Recorded data
·····

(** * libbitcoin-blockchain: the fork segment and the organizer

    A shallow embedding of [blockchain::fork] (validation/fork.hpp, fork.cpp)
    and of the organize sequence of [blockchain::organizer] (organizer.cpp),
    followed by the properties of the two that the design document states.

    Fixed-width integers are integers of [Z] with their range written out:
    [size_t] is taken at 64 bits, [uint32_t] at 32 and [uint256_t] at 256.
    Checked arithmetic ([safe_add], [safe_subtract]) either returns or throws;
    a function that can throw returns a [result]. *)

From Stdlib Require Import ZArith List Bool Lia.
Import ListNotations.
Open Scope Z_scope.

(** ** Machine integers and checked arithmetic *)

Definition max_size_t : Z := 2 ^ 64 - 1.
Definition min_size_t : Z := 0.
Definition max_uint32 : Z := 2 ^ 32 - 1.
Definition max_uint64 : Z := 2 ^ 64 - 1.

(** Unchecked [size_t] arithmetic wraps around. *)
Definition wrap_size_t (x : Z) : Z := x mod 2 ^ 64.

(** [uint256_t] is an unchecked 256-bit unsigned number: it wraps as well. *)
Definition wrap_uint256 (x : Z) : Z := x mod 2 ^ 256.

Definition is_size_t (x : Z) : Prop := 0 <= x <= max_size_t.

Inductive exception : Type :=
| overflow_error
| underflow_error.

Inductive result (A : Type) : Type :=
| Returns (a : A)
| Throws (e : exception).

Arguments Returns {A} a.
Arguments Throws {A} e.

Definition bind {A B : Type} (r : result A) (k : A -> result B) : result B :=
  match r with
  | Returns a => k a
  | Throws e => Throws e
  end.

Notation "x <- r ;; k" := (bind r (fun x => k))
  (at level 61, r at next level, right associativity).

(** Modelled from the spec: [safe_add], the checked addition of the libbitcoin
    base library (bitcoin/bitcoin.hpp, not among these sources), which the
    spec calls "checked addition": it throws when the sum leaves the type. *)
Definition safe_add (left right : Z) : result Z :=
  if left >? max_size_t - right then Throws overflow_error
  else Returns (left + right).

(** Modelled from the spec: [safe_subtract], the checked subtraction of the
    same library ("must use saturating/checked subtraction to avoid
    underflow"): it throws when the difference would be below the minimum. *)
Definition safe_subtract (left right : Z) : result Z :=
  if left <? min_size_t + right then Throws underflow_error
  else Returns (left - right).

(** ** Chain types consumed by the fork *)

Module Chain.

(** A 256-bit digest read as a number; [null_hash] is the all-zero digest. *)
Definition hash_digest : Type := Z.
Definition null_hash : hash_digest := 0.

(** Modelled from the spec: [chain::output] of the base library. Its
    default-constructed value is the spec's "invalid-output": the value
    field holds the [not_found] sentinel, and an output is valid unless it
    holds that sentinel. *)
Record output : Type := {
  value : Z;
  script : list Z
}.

·····

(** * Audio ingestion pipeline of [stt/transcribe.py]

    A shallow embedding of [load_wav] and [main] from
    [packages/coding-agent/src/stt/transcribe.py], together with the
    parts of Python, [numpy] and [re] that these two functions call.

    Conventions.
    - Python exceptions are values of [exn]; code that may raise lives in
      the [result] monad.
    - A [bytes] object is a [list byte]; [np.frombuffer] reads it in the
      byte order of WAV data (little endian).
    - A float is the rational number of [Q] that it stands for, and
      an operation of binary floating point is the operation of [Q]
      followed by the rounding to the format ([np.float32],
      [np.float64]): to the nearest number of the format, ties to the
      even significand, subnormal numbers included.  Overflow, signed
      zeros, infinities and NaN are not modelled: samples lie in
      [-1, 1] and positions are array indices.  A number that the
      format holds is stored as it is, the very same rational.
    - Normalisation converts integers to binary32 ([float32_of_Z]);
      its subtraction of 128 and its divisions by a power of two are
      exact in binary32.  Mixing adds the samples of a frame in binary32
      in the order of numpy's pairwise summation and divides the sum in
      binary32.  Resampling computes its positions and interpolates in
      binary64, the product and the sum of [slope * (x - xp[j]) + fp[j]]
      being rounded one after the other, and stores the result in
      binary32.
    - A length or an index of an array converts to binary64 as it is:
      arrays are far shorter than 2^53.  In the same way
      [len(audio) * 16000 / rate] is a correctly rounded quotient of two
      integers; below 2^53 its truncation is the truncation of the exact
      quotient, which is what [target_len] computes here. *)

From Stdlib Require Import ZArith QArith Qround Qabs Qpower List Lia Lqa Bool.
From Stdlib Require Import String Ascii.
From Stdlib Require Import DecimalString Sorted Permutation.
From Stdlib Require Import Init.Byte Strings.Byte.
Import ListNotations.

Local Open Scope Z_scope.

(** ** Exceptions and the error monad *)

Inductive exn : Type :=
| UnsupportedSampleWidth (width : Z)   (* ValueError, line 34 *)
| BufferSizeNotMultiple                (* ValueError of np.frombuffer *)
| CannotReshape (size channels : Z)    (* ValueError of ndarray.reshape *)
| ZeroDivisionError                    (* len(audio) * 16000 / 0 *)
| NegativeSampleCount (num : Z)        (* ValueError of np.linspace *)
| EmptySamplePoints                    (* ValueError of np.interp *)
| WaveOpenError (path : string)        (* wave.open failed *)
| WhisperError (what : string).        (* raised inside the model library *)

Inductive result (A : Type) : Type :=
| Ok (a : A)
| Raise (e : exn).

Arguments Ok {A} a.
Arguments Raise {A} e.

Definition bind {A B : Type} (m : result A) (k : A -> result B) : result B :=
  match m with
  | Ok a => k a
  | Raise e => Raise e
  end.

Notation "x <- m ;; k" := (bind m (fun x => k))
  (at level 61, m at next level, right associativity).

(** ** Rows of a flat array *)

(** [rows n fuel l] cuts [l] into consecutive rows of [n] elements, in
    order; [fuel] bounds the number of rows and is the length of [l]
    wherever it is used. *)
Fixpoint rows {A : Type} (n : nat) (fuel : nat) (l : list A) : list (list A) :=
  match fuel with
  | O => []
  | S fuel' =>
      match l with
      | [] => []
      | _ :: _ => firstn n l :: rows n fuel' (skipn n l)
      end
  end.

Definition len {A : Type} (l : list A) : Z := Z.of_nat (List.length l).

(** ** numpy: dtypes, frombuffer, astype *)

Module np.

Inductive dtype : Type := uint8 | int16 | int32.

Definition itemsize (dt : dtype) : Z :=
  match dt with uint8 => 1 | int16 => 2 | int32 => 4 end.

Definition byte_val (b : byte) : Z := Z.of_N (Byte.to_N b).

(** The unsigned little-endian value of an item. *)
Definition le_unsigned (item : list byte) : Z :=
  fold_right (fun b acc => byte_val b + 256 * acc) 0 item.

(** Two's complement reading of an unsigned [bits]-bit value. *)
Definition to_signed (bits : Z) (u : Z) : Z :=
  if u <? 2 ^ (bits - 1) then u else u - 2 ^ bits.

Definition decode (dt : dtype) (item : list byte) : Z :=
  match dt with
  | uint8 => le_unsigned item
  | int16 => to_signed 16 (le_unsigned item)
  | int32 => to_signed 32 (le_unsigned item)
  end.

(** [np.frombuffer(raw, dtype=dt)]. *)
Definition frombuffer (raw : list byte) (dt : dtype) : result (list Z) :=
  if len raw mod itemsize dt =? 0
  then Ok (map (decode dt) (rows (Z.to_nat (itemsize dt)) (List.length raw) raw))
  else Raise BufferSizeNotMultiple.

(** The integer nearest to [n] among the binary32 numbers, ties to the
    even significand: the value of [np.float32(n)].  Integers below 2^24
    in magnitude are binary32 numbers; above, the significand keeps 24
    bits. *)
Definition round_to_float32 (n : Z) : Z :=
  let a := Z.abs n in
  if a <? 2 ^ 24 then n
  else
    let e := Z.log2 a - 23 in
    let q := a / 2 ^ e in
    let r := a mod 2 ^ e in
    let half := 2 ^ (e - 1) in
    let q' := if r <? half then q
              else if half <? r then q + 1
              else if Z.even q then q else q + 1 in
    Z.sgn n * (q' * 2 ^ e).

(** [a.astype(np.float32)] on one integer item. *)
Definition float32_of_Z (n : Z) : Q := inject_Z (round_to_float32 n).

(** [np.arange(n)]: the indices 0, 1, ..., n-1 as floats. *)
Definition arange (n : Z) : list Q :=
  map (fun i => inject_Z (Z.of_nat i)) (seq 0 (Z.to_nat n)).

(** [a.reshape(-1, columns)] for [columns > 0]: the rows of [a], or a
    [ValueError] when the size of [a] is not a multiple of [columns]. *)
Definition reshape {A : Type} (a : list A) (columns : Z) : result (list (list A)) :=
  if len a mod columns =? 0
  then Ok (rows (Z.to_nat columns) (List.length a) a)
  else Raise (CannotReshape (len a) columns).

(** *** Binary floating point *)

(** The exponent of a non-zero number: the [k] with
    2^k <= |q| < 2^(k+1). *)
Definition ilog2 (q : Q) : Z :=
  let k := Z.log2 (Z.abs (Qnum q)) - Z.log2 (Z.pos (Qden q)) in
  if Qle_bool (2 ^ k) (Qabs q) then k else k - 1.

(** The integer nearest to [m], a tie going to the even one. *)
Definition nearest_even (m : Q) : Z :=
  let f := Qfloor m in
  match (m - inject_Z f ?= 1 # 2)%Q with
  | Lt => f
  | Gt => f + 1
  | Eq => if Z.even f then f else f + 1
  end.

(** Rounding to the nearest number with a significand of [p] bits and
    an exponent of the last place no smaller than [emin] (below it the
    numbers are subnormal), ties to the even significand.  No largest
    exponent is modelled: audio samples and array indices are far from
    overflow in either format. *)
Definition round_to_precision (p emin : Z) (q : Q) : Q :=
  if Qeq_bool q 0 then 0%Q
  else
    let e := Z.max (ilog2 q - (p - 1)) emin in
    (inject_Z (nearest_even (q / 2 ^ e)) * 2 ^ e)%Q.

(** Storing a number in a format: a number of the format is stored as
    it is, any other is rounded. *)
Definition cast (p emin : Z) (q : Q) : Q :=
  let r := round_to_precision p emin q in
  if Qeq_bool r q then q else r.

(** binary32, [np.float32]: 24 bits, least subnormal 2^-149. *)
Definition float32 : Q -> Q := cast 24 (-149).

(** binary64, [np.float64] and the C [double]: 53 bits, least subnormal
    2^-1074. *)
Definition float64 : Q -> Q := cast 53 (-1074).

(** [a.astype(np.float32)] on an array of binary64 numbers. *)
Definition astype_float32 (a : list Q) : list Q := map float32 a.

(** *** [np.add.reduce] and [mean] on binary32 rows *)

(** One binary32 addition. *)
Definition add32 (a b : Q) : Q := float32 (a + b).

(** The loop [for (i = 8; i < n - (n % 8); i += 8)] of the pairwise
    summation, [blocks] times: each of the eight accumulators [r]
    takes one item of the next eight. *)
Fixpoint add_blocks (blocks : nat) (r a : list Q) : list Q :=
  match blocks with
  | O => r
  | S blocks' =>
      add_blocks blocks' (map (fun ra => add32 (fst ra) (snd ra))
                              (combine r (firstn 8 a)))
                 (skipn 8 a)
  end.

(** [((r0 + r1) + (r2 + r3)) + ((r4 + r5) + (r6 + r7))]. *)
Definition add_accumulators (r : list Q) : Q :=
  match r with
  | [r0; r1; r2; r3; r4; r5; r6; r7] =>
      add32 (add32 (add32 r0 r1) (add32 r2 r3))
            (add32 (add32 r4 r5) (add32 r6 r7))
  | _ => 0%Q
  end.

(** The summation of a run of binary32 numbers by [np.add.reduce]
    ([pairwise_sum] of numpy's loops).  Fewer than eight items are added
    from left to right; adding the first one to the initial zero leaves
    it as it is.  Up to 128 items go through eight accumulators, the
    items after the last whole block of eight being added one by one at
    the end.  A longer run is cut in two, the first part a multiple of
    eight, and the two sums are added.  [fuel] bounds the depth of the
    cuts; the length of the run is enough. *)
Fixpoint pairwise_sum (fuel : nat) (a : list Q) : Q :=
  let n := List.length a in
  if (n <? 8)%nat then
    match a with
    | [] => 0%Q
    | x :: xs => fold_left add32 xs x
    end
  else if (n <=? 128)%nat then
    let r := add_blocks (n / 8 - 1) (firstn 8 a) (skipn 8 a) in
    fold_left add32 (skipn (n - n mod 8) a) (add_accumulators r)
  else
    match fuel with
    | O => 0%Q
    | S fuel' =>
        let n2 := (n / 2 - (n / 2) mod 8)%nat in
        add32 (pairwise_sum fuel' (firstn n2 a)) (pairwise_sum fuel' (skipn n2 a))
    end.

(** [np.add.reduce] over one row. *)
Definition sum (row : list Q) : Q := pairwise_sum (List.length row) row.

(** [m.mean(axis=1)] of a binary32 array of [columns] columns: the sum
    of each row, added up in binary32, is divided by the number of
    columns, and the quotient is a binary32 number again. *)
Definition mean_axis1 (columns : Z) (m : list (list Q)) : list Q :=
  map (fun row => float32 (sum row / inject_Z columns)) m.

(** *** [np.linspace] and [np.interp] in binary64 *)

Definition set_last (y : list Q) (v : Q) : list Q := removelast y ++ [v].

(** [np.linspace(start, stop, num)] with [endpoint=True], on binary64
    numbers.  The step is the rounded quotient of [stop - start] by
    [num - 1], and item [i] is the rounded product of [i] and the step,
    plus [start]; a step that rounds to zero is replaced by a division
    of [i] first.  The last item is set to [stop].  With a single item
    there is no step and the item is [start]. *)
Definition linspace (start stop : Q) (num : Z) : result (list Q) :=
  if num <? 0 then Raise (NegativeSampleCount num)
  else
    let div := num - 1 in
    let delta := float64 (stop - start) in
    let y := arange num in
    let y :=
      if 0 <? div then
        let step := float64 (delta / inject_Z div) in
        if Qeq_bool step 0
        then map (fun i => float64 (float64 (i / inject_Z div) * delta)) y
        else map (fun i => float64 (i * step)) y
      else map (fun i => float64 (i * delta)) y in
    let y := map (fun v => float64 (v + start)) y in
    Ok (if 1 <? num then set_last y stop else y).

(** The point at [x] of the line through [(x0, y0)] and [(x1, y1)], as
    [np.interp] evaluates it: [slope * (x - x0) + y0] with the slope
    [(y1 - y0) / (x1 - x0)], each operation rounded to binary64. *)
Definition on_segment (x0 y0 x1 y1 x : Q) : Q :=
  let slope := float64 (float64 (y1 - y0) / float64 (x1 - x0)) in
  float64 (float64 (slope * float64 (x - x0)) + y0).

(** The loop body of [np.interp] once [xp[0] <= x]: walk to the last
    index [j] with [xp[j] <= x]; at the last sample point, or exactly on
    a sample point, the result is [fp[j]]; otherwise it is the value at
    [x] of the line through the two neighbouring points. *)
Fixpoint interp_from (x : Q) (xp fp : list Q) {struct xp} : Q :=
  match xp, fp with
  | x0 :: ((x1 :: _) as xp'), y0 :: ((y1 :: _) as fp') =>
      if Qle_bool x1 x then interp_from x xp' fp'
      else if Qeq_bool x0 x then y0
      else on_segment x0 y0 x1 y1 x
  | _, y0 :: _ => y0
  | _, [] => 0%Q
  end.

·····

▶ **What the task asks**
From the entries above, write out only the lines starting at the line that holds "From Stdlib Require Import String Ascii." and ending at the line that holds "(** ** Rows of a flat array *)", keeping both and matching them exactly.

▶ **Answer to the exercise**
From Stdlib Require Import String Ascii.
From Stdlib Require Import DecimalString Sorted Permutation.
From Stdlib Require Import Init.Byte Strings.Byte.
Import ListNotations.

Local Open Scope Z_scope.

(** ** Exceptions and the error monad *)

Inductive exn : Type :=
| UnsupportedSampleWidth (width : Z)   (* ValueError, line 34 *)
| BufferSizeNotMultiple                (* ValueError of np.frombuffer *)
| CannotReshape (size channels : Z)    (* ValueError of ndarray.reshape *)
| ZeroDivisionError                    (* len(audio) * 16000 / 0 *)
| NegativeSampleCount (num : Z)        (* ValueError of np.linspace *)
| EmptySamplePoints                    (* ValueError of np.interp *)
| WaveOpenError (path : string)        (* wave.open failed *)
| WhisperError (what : string).        (* raised inside the model library *)

Inductive result (A : Type) : Type :=
| Ok (a : A)
| Raise (e : exn).

Arguments Ok {A} a.
Arguments Raise {A} e.

Definition bind {A B : Type} (m : result A) (k : A -> result B) : result B :=
  match m with
  | Ok a => k a
  | Raise e => Raise e
  end.

Notation "x <- m ;; k" := (bind m (fun x => k))
  (at level 61, m at next level, right associativity).

(** ** Rows of a flat array *)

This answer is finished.